Raccoons (Procyon lotor) are native to North America but have become established in parts of Europe and Asia since the early 20th century (35). We sampled parvoviruses collected from raccoons that showed clinical disease during outbreaks in the United States between 2007 and 2010 (Table 1), and we compared these viruses to raccoon isolates collected between 1978 and 1990, as well as to the many FPV and CPV sequences from cats, dogs, and related hosts in GenBank (see Table S1 in the supplemental material). The infected raccoons exhibited disease symptoms characteristic of parvoviral enteritis, including lethargy, fever, diarrhea, and vomiting. Parvovirus infection was demonstrated by histopathology and immunohistochemistry of the intestine and lymphoid tissues (not shown).

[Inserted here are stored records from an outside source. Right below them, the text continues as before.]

(* ===== verification/Udp.v ===== *)
(** * UDP

    [UDPSocket] ([socket/inet/udp.cpp]), [UDPProtocol] ([protocol/inet/udp.cpp]),
    [UDPLayer] ([layer/transport/udp.cpp]) and the loopback device
    ([loopbackdev.hpp]) of [mod/core/netstack], on top of [Ports] and [Ipv4].  The
    sections under [sockets_lock] and [m_lock] are single steps. *)
From S2P Require Import Prelude Net Ports Ipv4.
Local Open Scope Z_scope.
Import Bytes Checksum Ports Ipv4.

(** ** The queue of datagrams

    A singly linked list of heap blocks with pointers to both ends. *)
Module DatagramQueue.

(** A [datagram] without its [next]; [len] is the length of [d_buffer]. *)
Record datagram := mk_datagram { d_source_address : Z; d_source_port : Z; d_buffer : list Z }.
(** A block of the heap: the datagram and the pointer to the next block. *)
Record node := mk_node { next : option nat; dgram : datagram }.

(** The blocks by their address; a freed block is [None]. *)
Record queue := mk_queue { blocks : list (option node); m_first_datagram : option nat; m_last_datagram : option nat }.

Definition empty : queue := mk_queue [] None None.

Definition deref (q : queue) (p : nat) : outcome node :=
  match blocks q !! p with Some (Some n) => Done n | _ => Fault end.

(** [packetReceived] from [Heap::malloc] on: the new block's [next] is null, since
    the memory is zeroed. *)
Definition push (q : queue) (d : datagram) : outcome queue :=
  let p := length (blocks q) in
  let bs := blocks q ++ [Some (mk_node None d)] in
  match m_last_datagram q with
  | Some l =>
      n ← deref q l;
      Done (mk_queue (<[l := Some (mk_node (Some p) (dgram n))]> bs) (m_first_datagram q) (Some p))
  | None => Done (mk_queue bs (Some p) (Some p))
  end.

(** [receiveFrom] from the end of its loop to [Heap::free]; [None] when the queue is
    empty. *)
Definition pop (q : queue) : outcome (option datagram * queue) :=
  match m_first_datagram q with
  | None => Done (None, q)
  | Some p =>
      n ← deref q p;
      let first := next n in
      let last := match first with None => None | Some _ => m_last_datagram q end in
      Done (Some (dgram n), mk_queue (<[p := None]> (blocks q)) first last)
  end.

(** The loop of the destructor; a block less on every turn. *)
Fixpoint free_all (fuel : nat) (q : queue) : outcome queue :=
  match fuel with
  | O => Fault
  | S fuel => r ← pop q; match r with (None, q) => Done q | (Some _, q) => free_all fuel q end
  end.

(** The blocks [ps] hold the datagrams [l] and are linked in this order. *)
Fixpoint chain (bs : list (option node)) (ps : list nat) (l : list datagram) : Prop :=
  match ps, l with
  | [], [] => True
  | p :: ps, d :: l => bs !! p = Some (Some (mk_node (head ps) d)) ∧ chain bs ps l
  | _, _ => False
  end.

Definition holds (q : queue) (l : list datagram) : Prop :=
  ∃ ps, chain (blocks q) ps l ∧ NoDup ps ∧ m_first_datagram q = head ps ∧ m_last_datagram q = last ps.

Lemma chain_bound bs ps l p : chain bs ps l → p ∈ ps → (p < length bs)%nat.
Proof.
  revert l. induction ps as [|p' ps IH]; intros [|d l]; simpl; try done; [by intros _ ?%elem_of_nil|].
  intros [Hp Hc] [->|Hin]%elem_of_cons; [by eapply lookup_lt_Some|by eapply IH].
Qed.

Lemma chain_ext bs bs' ps l : (∀ p, p ∈ ps → bs' !! p = bs !! p) → chain bs ps l → chain bs' ps l.
Proof.
  revert l. induction ps as [|p ps IH]; intros [|d l] He; simpl; try done. intros [Hp Hc].
  split; [by rewrite He by left|]. apply IH; [|done]. intros p' Hp'. apply He. by right.
Qed.

(** Linking a new block behind the last one. *)
Lemma chain_snoc bs ps z l d p node :
  chain bs (ps ++ [z]) l → NoDup (ps ++ [z]) → p ∉ ps ++ [z] → bs !! p = Some (Some (mk_node None d)) → bs !! z = Some (Some node) →
  chain (<[z := Some (mk_node (Some p) (dgram node))]> bs) ((ps ++ [z]) ++ [p]) (l ++ [d]).
Proof.
  revert l. induction ps as [|x ps IH]; intros l Hc Hnd Hp Hb Hz.
  - destruct l as [|d0 [|]]; simpl in Hc; [done| |naive_solver]. destruct Hc as [Hz' _]. simplify_eq. cbn [dgram app chain head].
    assert (z ≠ p) by (intros ->; apply Hp; left). split_and!; [|by rewrite list_lookup_insert_ne|done].
    apply list_lookup_insert_eq. by eapply lookup_lt_Some.
  - destruct l as [|d0 l]; [done|]. destruct Hc as [Hx Hc]. apply NoDup_cons in Hnd as [Hnx Hnd]. apply not_elem_of_cons in Hp as [Hpx Hp].
    cbn [app chain]. split.
    + rewrite list_lookup_insert_ne; [|intros <-; apply Hnx; by apply elem_of_app; right; left].
      rewrite Hx. do 3 f_equal. by destruct ps.
    + by apply IH.
Qed.

Lemma push_holds q l d : holds q l → ∃ q', push q d = Done q' ∧ holds q' (l ++ [d]).
Proof.
  intros (ps & Hc & Hnd & Hf & Hl). unfold push. destruct q as [bs f la]. cbn in *. subst.
  set (bs' := bs ++ [Some (mk_node None d)]).
  assert (Hc' : chain bs' ps l).
  { eapply chain_ext; [|exact Hc]. intros p Hp. apply lookup_app_l. by eapply chain_bound. }
  assert (Hfresh : length bs ∉ ps) by (intros Hp; pose proof (chain_bound _ _ _ _ Hc Hp); lia).
  assert (Hlook : bs' !! length bs = Some (Some (mk_node None d))) by (by apply list_lookup_middle).
  destruct ps as [|z ps _] using rev_ind.
  { destruct l; [|done]. cbn. eexists. split; [done|]. exists [length bs]. cbn. split_and!; [done..|by apply NoDup_singleton|done|done]. }
  rewrite last_snoc. assert (Hz : ∃ n, bs' !! z = Some (Some n)).
  { clear -Hc'. revert l Hc'. induction ps as [|x ps IH]; intros [|d0 l]; simpl; try done; [by intros [? _]; eexists|]. intros [_ H]. by eapply IH. }
  destruct Hz as [n Hz]. assert (Hzb : bs !! z = Some (Some n)).
  { unfold bs' in Hz. rewrite lookup_app_l in Hz; [done|]. eapply chain_bound; [exact Hc|]. apply elem_of_app; right; left. }
  unfold deref. cbn [blocks]. rewrite Hzb. cbn [mbind outcome_bind]. eexists. split; [done|]. exists ((ps ++ [z]) ++ [length bs]). cbn.
  split_and!; [by eapply chain_snoc| |by destruct ps|by rewrite last_snoc].
  apply NoDup_app. split_and!; [done|intros x Hx ->%list_elem_of_singleton; done|apply NoDup_singleton].
Qed.
(** ** Packets *)

Definition footer : list Z := [97; 101; 120; 65; 69; 88; 97; 101; 120; 65; 69; 88].
Definition packet_size : Z := 40.

(** The 40 bytes of [arp_packet]. *)
Definition arp_packet (operation : Z) (source_mac : list Z) (source_ipv4 : Z) (destination_mac : list Z) (destination_ipv4 : Z) : list Z :=
  be16_set ARP_ETHERNET ++ be16_set ETH_IPv4 ++ [6; 4] ++ be16_set operation ++
  source_mac ++ le_bytes 4 source_ipv4 ++ destination_mac ++ le_bytes 4 destination_ipv4 ++ footer.

(** [send_mac_request]: the device and the packet it sends; [destination_mac] is not
    initialised ([junk]). *)
Definition send_mac_request (devs : devices) (junk : list Z) (ipv4 : Z) : option (Z * list Z) :=
  match get_interface devs ipv4 with
  | None => None
  | Some (index, dev) => Some (index, arp_packet ARP_REQUEST (mac dev) (addr dev) junk ipv4)
  end.

(** A turn of [loop] over the queries: the queries it keeps and what it sends. *)
Fixpoint loop_queries (devs : devices) (junk : list Z) (time : Z) (l : list arp_query) : list arp_query * list (Z * list Z) :=
  match l with
  | [] => ([], [])
  | q :: l =>
      let '(kept, sent) := loop_queries devs junk time l in
      if time <? retry_at q then (q :: kept, sent)
      else if retries q =? ARP_RETRIES then (kept, sent)
      else
        (mk_query (q_uuid q) (u64 (time + ARP_INTERVAL_NS)) (u32 (retries q + 1)) (q_ipv4 q) :: kept,
         (if q_uuid q =? eth_ipv4_uuid then option_list (send_mac_request devs junk (q_ipv4 q)) else []) ++ sent)
  end.

Definition loop (devs : devices) (junk : list Z) (time : Z) (t : ARPTable) : ARPTable * list (Z * list Z) :=
  let '(queries, sent) := loop_queries devs junk time (m_queries t) in (mk_table (m_entries t) queries, sent).

(** [handle_eth_ipv4]: the packet it sends on the device, if any. *)
Definition handle_eth_ipv4 (garbage : bool) (dev : netdev) (packet : list Z) (time : Z) : stateM ARPTable (option (list Z)) :=
  hl ← lift (packet.[4]);
  pl ← lift (packet.[5]);
  if negb (hl =? 6) || negb (pl =? 4) then mret None
  else
    op ← lift (get packet 6 2);
    if be16_get op =? ARP_REQUEST then
      dst ← lift (get packet 24 4);
      if negb (addr dev =? le_value dst) then mret None
      else
        copy ← lift (get packet 0 packet_size);
        copy ← lift (put copy 6 (be16_set ARP_REPLY));
        copy ← lift (put copy 14 (le_bytes 4 (addr dev)));
        copy ← lift (put copy 8 (mac dev));
        src ← lift (get packet 14 4);
        copy ← lift (put copy 24 src);
        src_mac ← lift (get packet 8 6);
        copy ← lift (put copy 18 src_mac);
        copy ← lift (put copy 28 footer);
        mret (Some copy)
    else if be16_get op =? ARP_REPLY then
      src ← lift (get packet 14 4);
      src_mac ← lift (get packet 8 6);
      modify (set_mac garbage (le_value src) src_mac time);;
      mret None
    else mret None.

Definition parse (garbage : bool) (dev : netdev) (buffer : list Z) (len time : Z) : stateM ARPTable (option (list Z)) :=
  hl ← lift (buffer.[4]);
  pl ← lift (buffer.[5]);
  if len <? 8 + hl + pl then mret None
  else
    hw ← lift (get buffer 0 2);
    proto ← lift (get buffer 2 2);
    if to_arp_uuid (be16_get hw) (be16_get proto) =? eth_ipv4_uuid then handle_eth_ipv4 garbage dev buffer time
    else mret None.

(** ** The table as a map *)

(** Every entry and query is one of Ethernet and IPv4, and an address has at most one
    of each. *)
Definition table_inv (t : ARPTable) : Prop :=
  Forall (λ e, e_uuid e = eth_ipv4_uuid) (m_entries t) ∧ NoDup (e_ipv4 <$> m_entries t) ∧
  Forall (λ q, q_uuid q = eth_ipv4_uuid ∧ 0 ≤ retries q ≤ ARP_RETRIES) (m_queries t) ∧ NoDup (q_ipv4 <$> m_queries t).

Definition empty_table : ARPTable := mk_table [] [].

Lemma find_entry_Some ipv4 l i e : find_entry ipv4 l = Some (i, e) → l !! i = Some e ∧ e_uuid e = eth_ipv4_uuid ∧ e_ipv4 e = ipv4.
Proof.
  revert i. induction l as [|e' l IH]; intros i; cbn [find_entry]; [done|]. destruct (is_entry ipv4 e') eqn:E.
  - intros [= <- <-]. apply andb_true_iff in E as [?%Z.eqb_eq ?%Z.eqb_eq]. done.
  - intros ([j e2] & Hf & [= -> ->])%fmap_Some. apply (IH j Hf).
Qed.

Lemma find_entry_None ipv4 l :
  Forall (λ e, e_uuid e = eth_ipv4_uuid) l → find_entry ipv4 l = None → ipv4 ∉ e_ipv4 <$> l.
Proof.
  induction 1 as [|e l He Hl IH]; cbn [find_entry]; [by intros _ ?%elem_of_nil|]. unfold is_entry. rewrite He, Z.eqb_refl. cbn [andb].
  destruct (Z.eqb_spec (e_ipv4 e) ipv4); [done|]. intros Hf%fmap_None. rewrite fmap_cons, not_elem_of_cons. auto.
Qed.

(** Storing an address at the entry of its key keeps the other keys. *)
Lemma entries_insert l i e uuid time b mac :
  l !! i = Some e → uuid = e_uuid e →
  e_ipv4 <$> <[i := mk_entry uuid time b (e_ipv4 e) mac]> l = e_ipv4 <$> l ∧
  (Forall (λ e, e_uuid e = eth_ipv4_uuid) l → Forall (λ e, e_uuid e = eth_ipv4_uuid) (<[i := mk_entry uuid time b (e_ipv4 e) mac]> l)).
Proof.
  intros Hi ->. split.
  - rewrite list_fmap_insert. cbn. apply list_insert_id. rewrite list_lookup_fmap, Hi. done.
  - intros Hl. apply Forall_insert; [done|]. exact (Forall_lookup_1 _ _ _ _ Hl Hi).
Qed.

Lemma find_entry_insert ipv4 l i e time b mac :
  find_entry ipv4 l = Some (i, e) →
  find_entry ipv4 (<[i := mk_entry (e_uuid e) time b (e_ipv4 e) mac]> l) = Some (i, mk_entry (e_uuid e) time b (e_ipv4 e) mac).
Proof.
  revert i. induction l as [|e' l IH]; intros i; cbn [find_entry]; [done|]. destruct (is_entry ipv4 e') eqn:E.
  - intros [= <- <-]. cbn. unfold is_entry in *. cbn. by rewrite E.
  - intros ([j e2] & Hf & [= -> ->])%fmap_Some. cbn. rewrite E, IH by done. done.
Qed.

Lemma find_entry_snoc ipv4 l e : find_entry ipv4 l = None → is_entry ipv4 e = true → find_entry ipv4 (l ++ [e]) = Some (length l, e).
Proof.
  induction l as [|e' l IH]; cbn [find_entry app]; [by intros _ ->|]. destruct (is_entry ipv4 e'); [done|].
  intros Hf%fmap_None He. by rewrite IH.
Qed.

Lemma query_inv ipv4 t : table_inv t → table_inv (query_mac ipv4 t).
Proof.
  intros (He & Hne & Hq & Hnq). unfold query_mac. destruct (existsb _ _) eqn:E; [done|]. split_and!; cbn; [done|done| |].
  - apply Forall_app. split; [done|]. repeat constructor; unfold ARP_RETRIES; cbn; lia.
  - rewrite fmap_app. cbn. apply NoDup_app. split_and!; [done| |apply NoDup_singleton].
    intros x Hx ->%list_elem_of_singleton. apply list_elem_of_fmap in Hx as (q & -> & Hin).
    assert (existsb (is_query (q_ipv4 q)) (m_queries t) = true); [|congruence]. apply existsb_exists. exists q.
    split; [by apply list_elem_of_In|]. rewrite Forall_forall in Hq. destruct (Hq q Hin) as [Hu _]. unfold is_query. by rewrite Hu, !Z.eqb_refl.
Qed.

Lemma delete_inv i t : table_inv t → table_inv (mk_table (m_entries t) (delete i (m_queries t))).
Proof.
  intros (He & Hne & Hq & Hnq). split_and!; cbn; [done|done|by apply Forall_delete|].
  rewrite list_fmap_delete. eapply sublist_NoDup; [exact Hnq|]. apply sublist_delete.
Qed.

Lemma loop_queries_kept devs junk time l :
  Forall (λ q, q_uuid q = eth_ipv4_uuid ∧ 0 ≤ retries q ≤ ARP_RETRIES) l →
  let kept := (loop_queries devs junk time l).1 in
  Forall (λ q, q_uuid q = eth_ipv4_uuid ∧ 0 ≤ retries q ≤ ARP_RETRIES) kept ∧ (q_ipv4 <$> kept) `sublist_of` (q_ipv4 <$> l).
Proof.
  unfold ARP_RETRIES. induction 1 as [|q l [Hu Hr] Hl IH]; cbn [loop_queries]; [done|].
  destruct (loop_queries devs junk time l) as [kept sent] eqn:E. cbn in IH. destruct IH as [IH1 IH2].
  destruct (time <? retry_at q); cbn; [split; [by constructor|by apply sublist_skip]|].
  unfold ARP_RETRIES. destruct (Z.eqb_spec (retries q) 5); cbn; [split; [done|by apply sublist_cons]|].
  split; [constructor; [|done]|by apply sublist_skip]. cbn. rewrite wrap_small by lia. split; [done|lia].
Qed.
Lemma free_pages_loop_spec pm pptr addr bytes fl fs v buff s :
  let root := pageRoot pm in
  ok root s → 0 ≤ pptr < 256 → root ∈ locked s → 0 ≤ fl < 4096 → flag fl PAGE_NOPHYS = false →
  0 ≤ vstart pm ≤ v → v + Z.of_nat (length fs) * 4096 ≤ vend pm + 4096 → v + Z.of_nat (length fs) * 4096 < 2 ^ 64 → Z.of_nat (length fs) < 2 ^ 36 →
  (length buff < 256)%nat → NoDup (buff ++ fs) → Forall (page_frame root s) (buff ++ fs) → shows_frames root v fl fs (mem s) →
  ∃ freed buff' s', free_loop pm pptr addr bytes (length fs) v buff s = Done (buff', s') ∧ buff ++ fs = freed ++ buff' ∧
    ok root s' ∧ Forall (page_frame root s') buff' ∧ fa_left (phys s') = fa_left (phys s) + Z.of_nat (length freed) ∧
    (∀ q, fa_used (phys s') q ↔ fa_used (phys s) q ∧ q ∉ freed) ∧ locked s' = locked s ∧ pptr_taken s' = pptr_taken s ∧
    unmapped root v (Z.of_nat (length fs)) (mem s) (mem s').
Proof.
  intros root. revert v buff s. induction fs as [|p fs IH]; intros v buff s Hok Hp Hlk Hfl Hnp Hvs Hve Hv64 Hlen Hbl Hnd Hpf Hsf.
  - exists [], buff, s. rewrite app_nil_r in *. simpl. split_and!; try done; [lia|set_solver|]. split; [intros; lia|done].
  - simpl in Hve, Hv64, Hlen. cbn [length free_loop].
    assert (Hpp : page_frame root s p) by (rewrite Forall_app, Forall_cons in Hpf; apply Hpf).
    destruct (free_page pm pptr v s p fl (λ a,
      if a =? 0 then free_loop pm pptr addr bytes (length fs) (u64 (v + PAGE_SIZE)) buff
      else if Z.of_nat (length (buff ++ [a])) =? 256 then
        free_frames (buff ++ [a]);; recache addr bytes;; free_loop pm pptr addr bytes (length fs) (u64 (v + PAGE_SIZE)) []
      else free_loop pm pptr addr bytes (length fs) (u64 (v + PAGE_SIZE)) (buff ++ [a])))
      as (s1 & Hs1 & Hok1 & Hph1 & Hpf1 & Hl1 & Ht1 & _ & Hh1); [done|done|done|lia| |done|done|done|].
    { by rewrite <-(Hsf 0%nat p eq_refl), Z.add_0_r. }
    cbv zeta in Hs1 |- *. rewrite Hs1. clear Hs1. destruct Hpp as ((Hpos & _) & _ & _). replace (p =? 0) with false by lia.
    unfold PAGE_SIZE. rewrite wrap_small by lia.
    destruct (shows_frames_cons root v fl p fs (mem s) (mem s1)) as [_ Hsf1]; [lia|done|done|].
    assert (Hun : ∀ m2, unmapped root (v + 4096) (Z.of_nat (length fs)) (mem s1) m2 → unmapped root v (Z.of_nat (S (length fs))) (mem s) m2).
    { intros m2 Hm2. rewrite Nat2Z.inj_succ. by eapply unmapped_cons; [lia|..]. }
    assert (Hpf' : Forall (page_frame root s1) (buff ++ p :: fs)) by (by eapply Forall_impl).
    assert (Hsp : buff ++ p :: fs = (buff ++ [p]) ++ fs) by (by rewrite <-app_assoc). rewrite Hsp in Hnd, Hpf' |- *. destruct (Z.eqb_spec (Z.of_nat (length (buff ++ [p]))) 256) as [E|E].
    + pose proof Hnd as (Hnd1 & _ & Hnd2)%NoDup_app. pose proof Hpf' as [Hpf2 Hpf3]%Forall_app. rewrite run_bind.
      destruct (free_frames_spec root (buff ++ [p]) s1 Hok1 Hnd1 Hpf2) as (a & -> & Hok2 & Hleft2 & Hused2). mnext.
      unfold recache at 1, modify at 1. mnext. set (s2 := set_recached _ _).
      destruct (IH (v + 4096) [] s2) as (freed & buff' & s' & Hl & Hsplit & Hok' & Hb' & Hleft' & Hused' & Hl' & Ht' & Hm');
        [done|done|simpl; by rewrite Hl1|done|done|lia..|simpl; lia|done| |exact Hsf1|].
      { rewrite Forall_forall in Hpf3 |- *. intros q Hq. destruct (Hpf3 q Hq) as (Hqf & Hqu & Hqr). split; [done|]. split; [|done].
        apply Hused2. split; [done|]. intros Hin. apply NoDup_app in Hnd as (_ & Hd & _). by apply (Hd q Hin). }
      exists (buff ++ [p] ++ freed), buff', s'. rewrite Hl. split_and!; [done| |done|done| | |by rewrite Hl'|by rewrite Ht'|by apply Hun].
      * simpl in Hsplit. rewrite Hsplit, !app_assoc. done.
      * rewrite Hleft'. simpl. rewrite Hleft2, Hph1, !length_app. simpl. lia.
      * intros q. rewrite Hused'. simpl. rewrite Hused2, Hph1. set_solver.
    + destruct (IH (v + 4096) (buff ++ [p]) s1) as (freed & buff' & s' & Hl & Hsplit & Hok' & Hb' & Hleft' & Hused' & Hl' & Ht' & Hm');
        [done|done|by rewrite Hl1|done|done|lia..| |done|done|done|].
      { rewrite length_app in E |- *. simpl in *. lia. }
      exists freed, buff', s'. rewrite Hl, <-Hph1. split_and!; try done; [by rewrite Hl'|by rewrite Ht'|by apply Hun].
Qed.
Lemma find_loop_resolves i ps r :
  resolves i ps r → ∃ N, ∀ fuel turns w suf, (N ≤ fuel)%nat → before w suf → pieces suf = ps →
    Forall (λ p, Z.of_nat (length p) < MAX_FILENAME_LEN) ps → (length suf < turns)%nat →
    m_level w + Z.of_nat (length ps) = m_levels w → find_loop cb turns fuel w i = Done r.
Proof.
  assert (Hstep : ∀ i p ps l turns fuel w suf, lists i 0 l → (length l < fuel)%nat → before w suf → pieces suf = p :: ps →
    Forall (λ p, Z.of_nat (length p) < MAX_FILENAME_LEN) (p :: ps) → (length suf < turns)%nat →
    m_level w + Z.of_nat (length (p :: ps)) = m_levels w →
    ∃ turns' w' suf', before w' suf' ∧ pieces suf' = ps ∧ (length suf' < turns')%nat ∧ m_level w' + Z.of_nat (length ps) = m_levels w' ∧
      find_loop cb turns fuel w i =
        match entry l p with
        | None => Done (inl ENOENT)
        | Some d =>
            if negb (bool_decide (ps = [])) && negb (is_directory (d_type d)) then Done (inl ENOENT)
            else r ← getINode cb (Some i) d (inode_id d);
                 match r with inl e => Done (inl e) | inr j => find_loop cb turns' fuel w' (set_id (inode_id d) j) end
        end).
  { intros i' p' ps' l turns fuel w suf Hl Hf Hb Hps Hall Ht Hlev. destruct turns as [|turns]; [lia|].
    pose proof (next_spec w suf Hb) as Hn. rewrite Hps in Hn. inversion Hall as [|? ? Hp _]; subst.
    destruct (Z.ltb_spec (Z.of_nat (length p')) MAX_FILENAME_LEN); [|lia].
    destruct Hn as (w' & rest & suf' & Hnext & Hb' & Hps' & Hpl & _ & Hl1 & Hl2 & Hlen).
    exists turns, w', suf'. cbn [length] in Hlev. split_and!; [done|done|lia|lia|]. cbn [find_loop]. rewrite Hnext, bind_ret.
    rewrite (search_lists _ _ _ _ _ _ Hl) by (done || by apply plain_text). rewrite bind_ret. destruct (entry l p') as [d|]; [|done].
    replace (isFinal w') with (bool_decide (ps' = [])); [done|]. unfold isFinal.
    destruct ps'; cbn [length] in *; [rewrite bool_decide_eq_true_2 by done; lia|rewrite bool_decide_eq_false_2 by done; lia]. }
  assert (Hdir : ∀ (ps : list (list Z)) d, ps = [] ∨ is_directory (d_type d) = true → negb (bool_decide (ps = [])) && negb (is_directory (d_type d)) = false).
  { intros ps' d [->|Hd]; [done|]. rewrite Hd. by destruct (bool_decide _). }
  induction 1 as [i|i p ps l Hl He|i p ps l d Hl He Hps Hd|i p ps l d e Hl He Hd Hg|i p ps l d j r Hl He Hd Hg _ [N IH]].
  - exists 0%nat. intros fuel turns w suf _ Hb Hps _ Ht _. destruct turns; [lia|]. pose proof (next_spec w suf Hb) as Hn. rewrite Hps in Hn.
    destruct Hn as (w' & Hn & _). cbn [find_loop]. by rewrite Hn.
  - exists (S (length l)). intros fuel turns w suf Hf Hb Hps Hall Ht Hlev.
    destruct (Hstep i p ps l turns fuel w suf) as (? & ? & ? & _ & _ & _ & _ & ->); [done|lia|done..|]. by rewrite He.
  - exists (S (length l)). intros fuel turns w suf Hf Hb Hps' Hall Ht Hlev.
    destruct (Hstep i p ps l turns fuel w suf) as (? & ? & ? & _ & _ & _ & _ & ->); [done|lia|done..|].
    by rewrite He, bool_decide_eq_false_2, Hd.
  - exists (S (length l)). intros fuel turns w suf Hf Hb Hps Hall Ht Hlev.
    destruct (Hstep i p ps l turns fuel w suf) as (? & ? & ? & _ & _ & _ & _ & ->); [done|lia|done..|]. by rewrite He, Hdir, Hg.
  - exists (N `max` S (length l))%nat. intros fuel turns w suf Hf Hb Hps Hall Ht Hlev.
    destruct (Hstep i p ps l turns fuel w suf) as (t' & w' & s' & Hb' & Hps' & Ht' & Hlev' & ->); [done|lia|done..|].
    rewrite He, Hdir, Hg, bind_ret by done. apply (IH fuel t' w' s'); try done; [lia|by inversion Hall].
Qed.

Lemma findINode_walks s root r :
  clean s → Forall (λ p, Z.of_nat (length p) < MAX_FILENAME_LEN) (pieces s) →
  getINode cb None no_entry (root_inode_id cb) = Done (inr root) →
  resolves (set_id (root_inode_id cb) root) (pieces s) r →
  ∃ N, ∀ fuel, (N ≤ fuel)%nat → findINode cb fuel (cstr s) = Done r.
Proof.
  intros Hs Hall Hroot [N HN]%find_loop_resolves. exists N. intros fuel Hf. unfold findINode. rewrite Hroot, bind_ret.
  destruct (walker_before s Hs) as (w & -> & Hb & Hl & Hls). rewrite bind_ret.
  apply (HN fuel _ w s); try done; [rewrite cstr_length; lia|lia].
Qed.

End Spec.

(** ** The file system of devices *)

(** The entry of the device at an index. *)
Definition device_entry (n : list Z) (k : Z) : dir_entry :=
  mk_dir_entry (k + 2) k (n ++ 0 :: drop (S (length n)) (name no_entry)) FT_UNKNOWN.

Phylogenetic analysis of VP2 sequences showed that the raccoon virus isolates fell into several unrelated clusters across the phylogeny, indicating that there have been multiple cross-species transmission events involving raccoons (Fig. 1). Remarkably, 12 of the 17 raccoon virus sequences and the sequence of a virus isolated from a wild bobcat (Lynx rufus) fell at intermediate positions between the CPV-2 and CPV-2a sequences (Fig. 1). Due to the recovery of only a single intermediate virus from a bobcat, the significance of this species either as a long-term host for maintaining these viruses or simply as an incidental host due to raccoon predation is currently unknown. The raccoon VP2 sequences appear to be evolutionary intermediates in that they did not form a separate monophyletic group but instead occupied interleaved positions between the CPV-2 and CPV-2a sequences. The isolates in this intermediate group were collected between 2007 and 2010 from several areas of the United States, including states located between Florida and New York, as well as Wisconsin, while the bobcat isolate was collected in Kansas in 2010.

Fig 1.

Fig 1

ML phylogeny of carnivore parvoviruses from various hosts based on 460 partial sequences of the VP2 gene. Red indicates that the sequence is from a raccoon, except for the marked (●) bobcat isolate (inset) that was sequenced during this study. Other sequences are colored by virus strain, regardless of host, with FPV-like sequences in green, CPV-2 sequences in black, and CPV-2a, -b, and -c sequences in blue. The phylogenetic positions of three leopard cat sequences from Southeast Asia (♦) and of one canine sequence from South Korea (∧) are also marked. The tree is rooted using the oldest sequence in the data set, FPV/Cat/US/FPV-d/64 (GenBank accession number U22189). Bootstrap values of >0.90 are marked by asterisks. Branch lengths are drawn to a scale of nucleotide substitutions per site. (Inset) Expansion of the phylogeny section containing the main group of virus sequences from raccoons, highlighting the amino acid substitutions that have occurred on each branch. All raccoon and bobcat viruses, including CPV/Raccoon/NJ/76836/10 (▿), have the 300Asp mutation.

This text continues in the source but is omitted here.